Thomas Borchert (born 20 July 1966 in Essen, Germany) is a German actor, singer, and songwriter. He has performed especially in musical theatre.

Biography 
In 1988, Borchert, with his rock band "Cakewalk", won a prize in a music festival sponsored by the German broadcasting network NDR. He finished high school that same year, then went to the Stage School of Music, Dance and Drama in Hamburg. His first professional role was as Rum Tum Tugger in the Andrew Lloyd Webber musical Cats, in 1990-1991. Recently, he appeared as Maxim de Winter in a Stuttgart production of the musical Rebecca.

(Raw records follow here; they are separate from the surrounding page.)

(** States reached with every call inside the declared ranges and the
    purity slider inside its own. *)
Inductive operated : ChemistryEngine -> Prop :=
| operated_constructor : operated Chem.constructor
| operated_reset s : operated s -> operated (Chem.reset s)
| operated_purity s v :
    operated s -> 0 <= v -> v <= 100 -> operated (Chem.setPurityMix s v)
| operated_tick s i : operated s -> controlsInRange i -> operated (tickWith s i).

(** Real milliseconds scaled by the speed, summed over a run. *)
Fixpoint scaledTime (calls : list Inputs) : Q :=
  match calls with
  | [] => 0
  | i :: rest => dt i * speed i + scaledTime rest
  end.

(** The last element of a list, if any. *)
Definition lastSnapshot (h : list Snapshot) : option Snapshot :=
  nth_error h (length h - 1).

(** The link between the history and [lastSnapshotDay]. *)
Definition latestLinked (s : ChemistryEngine) : Prop :=
  ((history s = [] /\ lastSnapshotDay s = (-1)%Z)
   \/ (exists h, lastSnapshot (history s) = Some h
                 /\ day h = lastSnapshotDay s
                 /\ (0 <= lastSnapshotDay s)%Z))
  /\ Forall (fun h => (0 <= day h)%Z) (history s).

(** ** The older particle code of [simulation.js] *)

Module LegacyPhysics.

Section Code.

Variable Math_sin : Q -> Q.

(** [update(dt, fluidVelocity)] *)
Definition update (this : Particle) (dt fluidVelocity : Q) : Particle :=
  match type this with
  | crystal =>
      let drag := fluidVelocity * CONFIG.PHYSICS.DRAG_COEFFICIENT in
      let vy' := vy this + (CONFIG.PHYSICS.GRAVITY - drag) in
      {| x := x this + vx this; y := y this + vy'; size := size this;
         type := type this; vx := vx this; vy := vy'; alpha := alpha this;
         color := color this; sedimenting := sedimenting this |}
  | fluid =>
      let y' := y this - fluidVelocity * 2 in
      let x' := x this + Math_sin (y' * 0.05) * 2 in
      {| x := x'; y := y'; size := size this; type := type this;
         vx := vx this; vy := vy this; alpha := alpha this - 0.01;
         color := color this; sedimenting := sedimenting this |}
  end.

Definition isOutOfBounds (this : Particle) (centerY : Q) : bool :=
  Qltb (centerY + 200) (y this) || Qltb (y this) (centerY - 250).


End Code.

End LegacyPhysics.

(** ** Simulation: controls and the frame loop *)

Module Sim.

(** [this.state] *)
Record Controls : Type := mkControls
  { running : bool; speed : Q; flowRate : Q; ppmF : Q }.

(** The engine, the particle population, the controls and the time of
    the last frame. *)
Record Simulation : Type := mkSimulation
  { chem : ChemistryEngine;
    particles : list Particle;
    state : Controls;
    lastTime : Q }.

(** [new Simulation()]; [now] is [performance.now()] in [init]. *)
Definition constructor (now : Q) : Simulation :=
  {| chem := Chem.constructor;
     particles := [];
     state := {| running := false; speed := 1.0; flowRate := 450; ppmF := 50 |};
     lastTime := now |}.

(** The click handler of [toggleSystem]. *)
Definition toggle (this : Simulation) : Simulation :=
  {| chem := chem this;
     particles := particles this;
     state := {| running := negb (running (state this));
                 speed := speed (state this);
                 flowRate := flowRate (state this);
                 ppmF := ppmF (state this) |};
     lastTime := lastTime this |}.

(** [reset()] *)
Definition reset (this : Simulation) : Simulation :=
  {| chem := Chem.reset (chem this);
     particles := [];
     state := {| running := false;
                 speed := speed (state this);
                 flowRate := flowRate (state this);
                 ppmF := ppmF (state this) |};
     lastTime := lastTime this |}.

Section Loop.

Variable Math_sin : Q -> Q.

(** One animation frame: the time of the frame, the canvas size read in
    it and the values [Math.random()] returns during it. *)
Record Frame : Type := mkFrame
  { time : Q; width : Q; height : Q; rnd : nat -> Q }.

(** [loop(time)], without the drawing and the request for the next
    frame; the second component is what [updateUI] reports, when it is
    called. *)
Definition loop (this : Simulation) (fr : Frame)
  : Simulation * option (Outcome Report) :=
  let dt := time fr - lastTime this in
  let centerX := width fr / 2 in
  let centerY := height fr / 2 in
  if running (state this) then
    let '(chem', results) :=
      Chem.calculateReaction (chem this) (flowRate (state this))
        (ppmF (state this)) dt (speed (state this)) (rnd fr 0%nat) in
    let particles' :=
      updateParticles Math_sin (particles this) dt (speed (state this))
        (flowRate (state this)) centerX centerY (fun n => rnd fr (S n)) in
    ({| chem := chem'; particles := particles'; state := state this;
        lastTime := time fr |},
     Some (updateUI chem'))
  else
    ({| chem := chem this; particles := particles this; state := state this;
        lastTime := time fr |},
     None).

The musical The Count of Monte Cristo, in which Thomas plays the title role, was written especially for him by composer Frank Wildhorn in 2009. He was voted "Best Actor in a Musical 2014/15" by the readers of the German Magazine "Musicals". As a singer and pianist, he has recorded several CDs and has often discussed with concerts in Germany, Austria and Switzerland.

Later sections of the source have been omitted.